**Study material:**
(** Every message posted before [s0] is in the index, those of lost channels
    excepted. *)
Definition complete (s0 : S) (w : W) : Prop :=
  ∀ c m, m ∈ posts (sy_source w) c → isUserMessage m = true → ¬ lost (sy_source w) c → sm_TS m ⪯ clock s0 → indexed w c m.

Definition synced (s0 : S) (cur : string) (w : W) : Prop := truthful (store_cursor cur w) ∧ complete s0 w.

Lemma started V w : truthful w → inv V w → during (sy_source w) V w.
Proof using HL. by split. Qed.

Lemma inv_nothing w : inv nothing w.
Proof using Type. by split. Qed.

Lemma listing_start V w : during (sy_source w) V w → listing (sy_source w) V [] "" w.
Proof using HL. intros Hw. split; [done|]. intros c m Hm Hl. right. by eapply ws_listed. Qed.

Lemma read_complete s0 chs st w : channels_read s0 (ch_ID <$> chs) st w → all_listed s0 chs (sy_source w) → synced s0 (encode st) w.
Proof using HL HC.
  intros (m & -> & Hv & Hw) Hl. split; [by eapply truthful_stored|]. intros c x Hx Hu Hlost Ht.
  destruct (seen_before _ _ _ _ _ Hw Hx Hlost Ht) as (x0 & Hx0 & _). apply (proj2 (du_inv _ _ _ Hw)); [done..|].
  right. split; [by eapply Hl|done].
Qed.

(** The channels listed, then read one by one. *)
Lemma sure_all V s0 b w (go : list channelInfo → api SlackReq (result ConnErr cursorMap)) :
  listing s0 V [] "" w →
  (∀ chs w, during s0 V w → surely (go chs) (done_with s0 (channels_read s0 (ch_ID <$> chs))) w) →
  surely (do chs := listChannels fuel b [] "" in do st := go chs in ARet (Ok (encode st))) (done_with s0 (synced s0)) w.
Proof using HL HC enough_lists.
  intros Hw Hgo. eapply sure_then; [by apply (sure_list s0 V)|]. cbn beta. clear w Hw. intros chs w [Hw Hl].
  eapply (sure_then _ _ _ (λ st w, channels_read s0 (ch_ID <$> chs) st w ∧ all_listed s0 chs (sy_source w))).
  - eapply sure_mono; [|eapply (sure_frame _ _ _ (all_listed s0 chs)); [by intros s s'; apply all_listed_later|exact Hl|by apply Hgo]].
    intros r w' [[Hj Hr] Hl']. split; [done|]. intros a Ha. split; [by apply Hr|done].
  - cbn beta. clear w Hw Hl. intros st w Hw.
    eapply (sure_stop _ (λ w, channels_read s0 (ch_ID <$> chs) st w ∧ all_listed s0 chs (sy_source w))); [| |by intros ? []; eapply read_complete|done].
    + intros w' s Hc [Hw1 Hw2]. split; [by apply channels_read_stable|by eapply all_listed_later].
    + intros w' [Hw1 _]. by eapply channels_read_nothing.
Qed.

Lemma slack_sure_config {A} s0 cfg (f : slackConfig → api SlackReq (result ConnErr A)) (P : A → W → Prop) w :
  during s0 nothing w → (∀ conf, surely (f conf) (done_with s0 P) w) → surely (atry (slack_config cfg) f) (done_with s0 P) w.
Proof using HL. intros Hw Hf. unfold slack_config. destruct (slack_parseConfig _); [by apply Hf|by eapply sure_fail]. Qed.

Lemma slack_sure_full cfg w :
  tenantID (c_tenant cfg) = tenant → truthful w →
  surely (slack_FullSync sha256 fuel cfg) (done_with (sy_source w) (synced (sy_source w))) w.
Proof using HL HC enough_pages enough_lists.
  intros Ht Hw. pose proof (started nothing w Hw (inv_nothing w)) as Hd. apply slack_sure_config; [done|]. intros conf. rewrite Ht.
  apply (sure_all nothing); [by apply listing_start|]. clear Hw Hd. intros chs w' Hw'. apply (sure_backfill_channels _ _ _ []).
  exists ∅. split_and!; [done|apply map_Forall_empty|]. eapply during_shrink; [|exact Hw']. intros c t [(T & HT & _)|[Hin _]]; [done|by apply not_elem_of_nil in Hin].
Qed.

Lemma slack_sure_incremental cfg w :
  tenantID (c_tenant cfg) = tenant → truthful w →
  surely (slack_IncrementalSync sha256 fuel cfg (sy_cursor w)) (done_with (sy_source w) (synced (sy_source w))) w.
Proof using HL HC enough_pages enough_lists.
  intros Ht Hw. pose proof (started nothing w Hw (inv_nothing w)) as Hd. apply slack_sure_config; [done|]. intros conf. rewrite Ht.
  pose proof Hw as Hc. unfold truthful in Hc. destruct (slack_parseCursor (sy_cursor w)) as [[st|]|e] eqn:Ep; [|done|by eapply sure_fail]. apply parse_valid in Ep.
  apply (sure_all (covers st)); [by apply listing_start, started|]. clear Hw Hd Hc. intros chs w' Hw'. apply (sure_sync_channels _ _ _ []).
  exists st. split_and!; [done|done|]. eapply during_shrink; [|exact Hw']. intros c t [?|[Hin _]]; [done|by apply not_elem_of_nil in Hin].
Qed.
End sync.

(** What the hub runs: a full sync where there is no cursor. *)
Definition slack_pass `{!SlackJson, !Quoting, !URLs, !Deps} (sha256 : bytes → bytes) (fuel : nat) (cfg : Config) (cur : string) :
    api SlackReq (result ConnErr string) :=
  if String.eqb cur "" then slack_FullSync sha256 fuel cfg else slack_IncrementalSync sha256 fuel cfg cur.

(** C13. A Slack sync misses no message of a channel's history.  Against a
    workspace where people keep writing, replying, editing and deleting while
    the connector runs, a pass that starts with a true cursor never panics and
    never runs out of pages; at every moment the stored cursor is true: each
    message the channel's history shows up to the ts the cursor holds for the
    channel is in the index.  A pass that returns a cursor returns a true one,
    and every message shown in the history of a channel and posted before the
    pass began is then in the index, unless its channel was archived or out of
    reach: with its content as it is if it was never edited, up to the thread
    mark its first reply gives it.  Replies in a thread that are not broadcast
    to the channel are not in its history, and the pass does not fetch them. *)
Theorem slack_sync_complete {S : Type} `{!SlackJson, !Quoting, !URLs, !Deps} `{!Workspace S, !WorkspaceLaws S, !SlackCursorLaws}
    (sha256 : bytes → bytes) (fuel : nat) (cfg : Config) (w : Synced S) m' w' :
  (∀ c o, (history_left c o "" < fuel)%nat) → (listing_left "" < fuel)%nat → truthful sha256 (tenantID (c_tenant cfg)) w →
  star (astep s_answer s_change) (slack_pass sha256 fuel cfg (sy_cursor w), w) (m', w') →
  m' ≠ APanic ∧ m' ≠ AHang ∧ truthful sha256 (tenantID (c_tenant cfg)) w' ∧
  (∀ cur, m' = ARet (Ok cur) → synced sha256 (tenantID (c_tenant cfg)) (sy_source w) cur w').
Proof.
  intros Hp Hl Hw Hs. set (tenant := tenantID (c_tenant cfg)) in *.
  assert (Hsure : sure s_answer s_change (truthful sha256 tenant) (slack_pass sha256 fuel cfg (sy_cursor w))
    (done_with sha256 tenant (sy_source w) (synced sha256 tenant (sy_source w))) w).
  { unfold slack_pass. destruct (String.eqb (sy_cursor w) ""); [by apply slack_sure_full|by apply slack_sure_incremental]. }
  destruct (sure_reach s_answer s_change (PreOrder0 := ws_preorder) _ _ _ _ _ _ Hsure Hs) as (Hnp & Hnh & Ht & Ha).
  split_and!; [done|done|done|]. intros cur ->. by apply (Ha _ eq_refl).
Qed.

**Task statement:**
Isolate the lines above that contain the word "runs" and copy them.

**Task response:**
(** What the hub runs: a full sync where there is no cursor. *)
    the connector runs, a pass that starts with a true cursor never panics and
    never runs out of pages; at every moment the stored cursor is true: each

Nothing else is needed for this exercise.